Are We Overboard on STEM?

Tuesday, June 11, 2013 -- Scott Sterling

It’s been a few years since the world was graced with the acronym STEM – Science, Technology, Engineering, and Math. Educational thought leaders and, eventually, politicians used it to signal a need to move the country’s education system in a new direction.

It was warned that failing to do so would make us less competitive in the global economy compared to such countries as China and India, who apparently eat, sleep, and dream STEM. Fittingly, educational consumers listened, including the ones in the best position to vote with their wallets: only 20% of students at Harvard are majoring in some form of the humanities, instead opting for STEM fields.

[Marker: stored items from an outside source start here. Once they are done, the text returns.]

(** * pewpi-shared: wallet ledger, integration listener and machine adapter

    A shallow embedding of the JavaScript services of [src/pewpi-shared]:
    [WalletUnified], [IntegrationListener], [MachineAdapter], [AuthService]
    and [TokenService]. The services a class is constructed with (the token
    service of the wallet, the four services of the adapter) are injected
    objects, and enter as interfaces; [Wiring] puts the auth service and
    the token service of the library behind these interfaces.

    Conventions of the embedding.
    - A JavaScript object is a finite map from property names to values
      ([gmap string value]); the spread [{a: 1, ...m}] is a union in which
      the later source wins.
    - Numbers are the integers [Z] in [JS]: a balance of whole amounts.
      [Binary64] has the values with their numbers as doubles, and
      [Wallet64] the wallet in that arithmetic, with [NaN], the infinities
      and the rounding of each step.
    - The [async] methods of the wallet, of the auth and token services
      and of the adapter run to completion: their [await]s are sequence
      points. Those of the listener do not: [Listener] has what other
      code does at each [await] of the dispatcher, and promises that are
      never settled.
    - A storage can refuse a write ([Storage]): [setItem] and [removeItem]
      return or throw.
    - [Date] and [Math.random] are inputs: a call that creates a record takes
      the [Stamp] (id and timestamp) the record gets. *)

From stdpp Require Import gmap strings list fin_maps.
From Stdlib Require Import ZArith Lia Floats.

Local Open Scope string_scope.
Local Open Scope list_scope.
Local Open Scope Z_scope.

(** ** JavaScript values *)

Module JS.

#[warnings="-register-all"]
Inductive value : Type :=
| VUndefined
| VNull
| VBool (b : bool)
| VNum (n : Z)
| VStr (s : string)
| VObj (fields : gmap string value).

(** An object literal or a value of type object. *)
Abbreviation object := (gmap string value).

(** ToBoolean: what [if (v)], [!v] and [v || d] test. *)
Definition truthy (v : value) : bool :=
  match v with
  | VUndefined | VNull => false
  | VBool b => b
  | VNum n => negb (n =? 0)
  | VStr s => negb (String.eqb s "")
  | VObj _ => true
  end.

(** [o.k] on an object: the property, or [undefined] when it is absent. *)
Definition get (k : string) (o : object) : value :=
  default VUndefined (o !! k).

(** [v.k] on any value: reading a property of [undefined] or [null] throws
    a TypeError ([None]); a primitive has none of the properties read here. *)
Definition prop (k : string) (v : value) : option value :=
  match v with
  | VUndefined | VNull => None
  | VObj o => Some (get k o)
  | VBool _ | VNum _ | VStr _ => Some VUndefined
  end.

(** The message of the TypeError that [v.k] throws on [undefined] or [null]. *)
Definition type_error (k : string) (v : value) : string :=
  "Cannot read properties of "
  +:+ match v with VNull => "null" | _ => "undefined" end
  +:+ " (reading '" +:+ k +:+ "')".

(** [a || b] *)
Definition or_else (a b : value) : value :=
  if truthy a then a else b.

(** [{...base, ...over}]: the properties of [over] replace those of [base]. *)
Definition spread (base over : object) : object := over ∪ base.

(** The id and the timestamp a new record gets ([_generateId], [new Date]). *)
Record Stamp := { stamp_id : string; stamp_time : string }.
(** What the constructor leaves when it returns. *)
Lemma Screen_ctor_result this a W W1 :
  Screen_ctor B ScreenCore_ctor ScreenCore_init this a W = Return tt W1 →
  ∃ w i rest c,
    heap W !! this = None ∧
    pending_windows B (host W) = Some (w, i) :: rest ∧
    ScreenCore_init (win_size i) (found_pixel_ratio B (host W) i)
      (core_before_init B (host W) i
         (base (prepared_screen B ScreenCore_ctor a w i))) = inr c ∧
    heap W1
    = <[this := initialized_screen B w true (host W) i c
                  (prepared_screen B ScreenCore_ctor a w i)]> (heap W) ∧
    nanogui_screens W1 = <[Some w := this]> (nanogui_screens W) ∧
    gladInitialized W1 = NANOGUI_GLAD B || gladInitialized W ∧
    windows (host W1) = <[w := i]> (windows (host W)) ∧
    callbacks (host W1) = ((w,.) <$> rev all_callbacks) ++ callbacks (host W) ∧
    cursors (host W1)
    = list_to_set (omap (cursor_answer (std_cursors B (host W)))
                     (seq 0 (CursorCount B)))
      ∪ cursors (host W) ∧
    log (host W1)
    = log (host W) ++ constructor_calls B a w i W
      ++ initialize_calls B w (set_gladInitialized B true W) i
           (prepared_screen B ScreenCore_ctor a w i).
Proof.
  intros Hrun.
  destruct (Screen_ctor_Return_inv this a W W1 Hrun)
    as (Hthis & Hmon & (w & i & rest & Hpend) & Hok).
  destruct (Screen_ctor_run this a W w i rest Hthis Hmon Hpend Hok)
    as (Wp & Hrunp & Hheap & Hreg & Hgl & Hwin & Hcur & Hcb & Hstd & Hos & Hlog).
  rewrite Hrun in Hrunp.
  pose proof (initialize_cases this w true Wp
                (prepared_screen B ScreenCore_ctor a w i) i) as Hcases.
  rewrite Hheap, Hwin, !lookup_insert_eq in Hcases.
  specialize (Hcases eq_refl eq_refl).
  destruct (initialize B ScreenCore_init this (Some w) true Wp)
    as [[] W'|e W'|W'|]; try done.
  injection Hrunp as ->.
  destruct Hcases as (_ & c & Hc & Hheap' & Hreg' & Hgl' & Hwin' & Hcb' & Hcur' & Hlog').
  exists w, i, rest, c.
  rewrite (found_pixel_ratio_ext _ _ i Hos), (core_before_init_ext _ _ i _ Hos) in Hc.
  rewrite (initialized_screen_ext _ _ w true i c _ Hstd) in Hheap'.
  rewrite (initialize_calls_ext w W Wp i _ Hos Hgl) in Hlog'.
  rewrite Hheap', Hreg', Hgl', Hwin', Hcb', Hcur', Hlog'.
  rewrite ?Hheap, ?Hreg, ?Hgl, ?Hwin, ?Hcb, ?Hcur, ?Hstd, ?Hlog, ?insert_insert_eq.
  rewrite <- ?app_assoc.
  repeat split; try done.
  by destruct (NANOGUI_GLAD B), (gladInitialized W).
Qed.
(** * Verification of the presentation scripts of [scripts/document-generator]

    The development embeds two command-line programs of the repository:

    - [run_ppt_script.py], the sandboxed runner for python-pptx scripts
      (module [RunPptScript]);
    - [extract_ppt_images.py], the slide-image extractor
      (module [ExtractPptImages]).

    Both are straight-line Python programs whose behaviour consists of
    effects on the process environment: the argument vector, standard input
    and output, the working directory, the environment-variable table and the
    file system.  They are embedded in a state-and-exception monad over an
    explicit record of that environment, with Python's [try]/[except]/[finally]
    as combinators.  Every library call of the runner appends an event to a
    chronological log, so that statements about the order of effects can be
    made. *)

From Stdlib Require Import List ZArith NArith Bool Ascii String Lia.
Import ListNotations.

(** ** Python strings *)

(** A Python [str] is a sequence of Unicode code points. *)
Definition char := N.
Definition str := list char.

(** [u "abc"] is the [str] whose code points are the characters of an ASCII
    literal. *)
Definition u (s : string) : str := map N_of_ascii (list_ascii_of_string s).

Definition nl : char := 10%N.   (* line feed *)
Definition dq : char := 34%N.   (* double quote *)
Definition bsl : char := 92%N.  (* backslash *)
Definition slash : char := 47%N.

Fixpoint str_eqb (a b : str) : bool :=
  match a, b with
  | [], [] => true
  | x :: a', y :: b' => N.eqb x y && str_eqb a' b'
  | _, _ => false
  end.

(** [s.startswith(prefix)] *)
Fixpoint startswith (s prefix : str) {struct prefix} : bool :=
  match prefix, s with
  | [], _ => true
  | p :: prefix', c :: s' => N.eqb c p && startswith s' prefix'
  | _ :: _, [] => false
  end.

(** [s.endswith(suffix)] *)
Definition endswith (s suffix : str) : bool :=
  startswith (rev s) (rev suffix).

(** [needle in s] *)
Fixpoint contains (s needle : str) : bool :=
  startswith s needle ||
  match s with
  | [] => false
  | _ :: s' => contains s' needle
  end.

(** [c.isspace()]: the code points CPython classifies as whitespace. *)
Definition isspace (c : char) : bool :=
  (((9 <=? c) && (c <=? 13)) || ((28 <=? c) && (c <=? 32))
   || (c =? 133) || (c =? 160) || (c =? 5760)
   || ((8192 <=? c) && (c <=? 8202))
   || (c =? 8232) || (c =? 8233) || (c =? 8239) || (c =? 8287)
   || (c =? 12288))%N.

(** [s.lstrip()], [s.rstrip()] and [s.strip()] without arguments. *)
Fixpoint lstrip (s : str) : str :=
  match s with
  | [] => []
  | c :: s' => if isspace c then lstrip s' else s
  end.

Definition rstrip (s : str) : str := rev (lstrip (rev s)).

Definition strip (s : str) : str := rstrip (lstrip s).

(** Truth value of a string: [not s] holds of the empty string only. *)
Definition is_empty (s : str) : bool :=
  match s with [] => true | _ :: _ => false end.

(** [s.lower()], restricted to what the programs observe: the lowered text
    is only searched for ASCII words none of whose letters is the lower-case
    form of a code point outside [A-Z]. *)
Definition lower_char (c : char) : char :=
  if ((65 <=? c) && (c <=? 90))%N then (c + 32)%N else c.

Definition lower (s : str) : str := map lower_char s.

(** [sep.join(parts)] *)
Fixpoint join (sep : str) (parts : list str) : str :=
  match parts with
  | [] => []
  | [p] => p
  | p :: rest => p ++ sep ++ join sep rest
  end.

(** [s.split(sep)] for a one-character separator. *)
Fixpoint split (sep : char) (s : str) : list str :=
  match s with
  | [] => [[]]
  | c :: s' =>
      if N.eqb c sep then [] :: split sep s'
      else match split sep s' with
           | [] => [[c]]
           | w :: ws => (c :: w) :: ws
           end
  end.
Lemma combo_event_data w lb e :
  comboReady (doc w) = true -> listbox (doc w) = Some lb ->
  catalogOptions w -> hasProvider w -> comboEvent e = true ->
  data (state (final (handle e w))) = data (state w)
  \/ exists name, name ∈ PROVIDERS
       /\ data (state (final (handle e w))) = <["provider" := VStr name]> (data (state w)).
Proof.
  intros Hr Hl Hc Hp He.
  assert (Hsel : forall i, match lb_options lb !! i with
                           | Some name => name ∈ PROVIDERS
                           | None => True
                           end).
  { intros i. destruct (lb_options lb !! i) as [name|] eqn:E; [ | done ].
    eapply option_in_catalog; [ done | done | by eapply list_elem_of_lookup_2 ]. }
  destruct e as [ | | | | | | |k| |i|inside| | | | | | ]; try done.
  - assert (Hother : forall k', k' <> Enter ->
              data (state (final (handle (EProviderKey k') w))) = data (state w)).
    { intros k' Hk. unfold handle. rewrite bind_get, Hr.
      pose proof withListbox_keepsState as Hw.
      assert (Hk' : respects keepsState (onProviderKeydown k')).
      { unfold onProviderKeydown, moveProviderActive, openProviderList, closeProviderList.
        destruct k'; try done; frame; first [ apply Hw | reflexivity ]. }
      pose proof (Hk' w) as Hs. unfold keepsState in Hs. by rewrite Hs. }
    destruct k; try (left; apply Hother; discriminate).
    rewrite (handle_enter w lb Hr Hl).
    destruct (negb (lb_hidden lb)); [ | by left ].
    specialize (Hsel (Z.to_nat (if (0 <=? activeIndex w (lb_options lb))%Z
                                then activeIndex w (lb_options lb) else 0%Z))).
    destruct (lb_options lb !! _) as [name|]; [ | by left ].
    right. exists name. split; [ done | by apply selectProvider_commits ].
  - left. unfold handle. rewrite bind_get, Hr.
    pose proof (onProviderToggle_keepsState w) as Hs. unfold keepsState in Hs.
    by rewrite Hs.
  - rewrite (handle_option w lb i Hr Hl). specialize (Hsel i).
    destruct (lb_options lb !! i) as [name|]; [ | by left ].
    right. exists name. split; [ done | by apply selectProvider_commits ].
  - left. unfold handle. rewrite bind_get, Hr.
    pose proof (onDocumentClick_keepsState inside w) as Hs. unfold keepsState in Hs.
    by rewrite Hs.
Qed.



(** Typed text reaches [state.data] as it is, in the catalog or not. *)
Example typed_text_is_stored_as_typed :
  data (state (dispatch (EProviderTyped "My insurer") Sample.started)) !! "provider"
  = Some (VStr "My insurer")
  /\ "My insurer" ∉ PROVIDERS.
Proof.
  split; [ vm_compute; reflexivity | ].
  unfold PROVIDERS. rewrite !elem_of_cons, elem_of_nil.
  intros H. repeat destruct H as [H|H]; try discriminate. done.
Qed.

(** * Further properties of the script *)

(** ** Phone sanitising *)

Lemma filter_fixed {A} (P : A -> bool) (l : list A) :
  forallb P l = true -> List.filter P l = l.
Proof.
  induction l as [|a l IH]; simpl; [ done | ].
  intros H. apply andb_true_iff in H as [Ha Hl]. rewrite Ha. f_equal. by apply IH.
Qed.

Lemma forallb_filter {A} (P : A -> bool) (l : list A) :
  forallb P (List.filter P l) = true.
Proof.
  induction l as [|a l IH]; simpl; [ done | ].
  destruct (P a) eqn:E; simpl; [ by rewrite E | done ].
Qed.

Lemma forallb_weaken {A} (P Q : A -> bool) (l : list A) :
  (forall a, P a = true -> Q a = true) -> forallb P l = true -> forallb Q l = true.
Proof.
  intros H. induction l as [|a l IH]; simpl; [ done | ].
  intros Ha. apply andb_true_iff in Ha as [Ha Hl].
  by rewrite (H a Ha), (IH Hl).
Qed.

Lemma forallb_app_inv {A} (P : A -> bool) (l k : list A) :
  forallb P (l ++ k) = true -> forallb P l = true /\ forallb P k = true.
Proof. rewrite forallb_app. apply andb_true_iff. Qed.

(** What [trimStartL] and [trimEndL] cut off is white space. *)
Lemma trimStartL_split l :
  exists pre, l = pre ++ trimStartL l /\ forallb isWhite pre = true.
Proof.
  induction l as [|c l (pre & E & Hpre)]; simpl.
  - by exists [].
  - destruct (isWhite c) eqn:Hc.
    + exists (c :: pre). simpl. rewrite Hc, Hpre. split; [ by rewrite <- E | done ].
    + by exists [].
Qed.

Lemma trimEndL_split l :
  exists post, l = trimEndL l ++ post /\ forallb isWhite post = true.
Proof.
  unfold trimEndL. destruct (trimStartL_split (rev l)) as (pre & E & Hpre).
  exists (rev pre). split.
  - rewrite <- rev_app_distr, <- E. by rewrite rev_involutive.
  - rewrite forallb_forall in *. intros c Hc. apply Hpre. by apply in_rev.
Qed.

Lemma trim_split s :
  exists pre post,
    chars s = pre ++ chars (trim s) ++ post
    /\ forallb isWhite pre = true /\ forallb isWhite post = true.
Proof.
  unfold trim. rewrite chars_ofChars.
  destruct (trimStartL_split (chars s)) as (pre & E1 & Hpre).
  destruct (trimEndL_split (trimStartL (chars s))) as (post & E2 & Hpost).
  exists pre, post. split; [ | done ]. by rewrite <- E2.
Qed.

Lemma phoneChar_white c : isWhite c = true -> phoneChar c = true.
Proof. unfold phoneChar. intros ->. by rewrite !orb_true_r. Qed.

Lemma phonePattern_body s :
  exists body,
    (body = chars s \/ chars s = "+"%char :: body)
    /\ phonePattern s
       = classRun (fun c => isDigit c || isWhite c || isOneOf "-()" c) 7 20 body.
Proof.
  unfold phonePattern. cbv zeta. destruct (chars s) as [|c t].
  - exists []. split; [ by left | reflexivity ].
  - destruct c as [[] [] [] [] [] [] [] []];
      (eexists; split; [ | reflexivity ]; first [ by left | by right ]).
Qed.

Naturally this is out of fear of the employment prospects of humanities majors after college. When you’re faced with hundreds of thousands of dollars in student loan debt, a high-paying job is important.

Let’s think for a second, generally, about what people trained in STEM are able to do in the workplace. Logical thinking would top the list, followed by computational skills and investigational inquiry. Depending on the specific field, creativity may or may not be required.

Creativity, however, is the hallmark of almost every field of the humanities. Studies in the humanities also train students to be able to switch from granular thinking to big-picture contemplation rather instinctively. They also generate quite a few “what if?” thinkers.

Not to mention that in any business, the key skill that separates management material from the drones is the ability to communicate in a variety of ways, most importantly through writing.

The time is coming where more than just college students will become STEM obsessed. Parents will want their kids to focus on their STEM homework more than the other subjects. School boards will devote more resources to the STEM fields. Humanities courses will be more likely to be cancelled for the various extracurricular activities that school administrators have to entertain, like picture days and pep rallies.

Neither side is the be-all-end-all of education. The most successful people need at least basic knowledge in both to become a well-rounded citizen, as well as a deep curiosity to investigate topics on either side. And no, Facebook and Google are not beating down the doors at the humanities departments like they are at the computer sciences and engineering buildings.

But every business needs creative people. Every business needs at least one person who can write effectively for a variety of audiences. And, frankly, some kids just can’t STEM. We need to be just as vigilant in providing opportunities for those kids as we are for creating the next Mark Zuckerburgs of the world.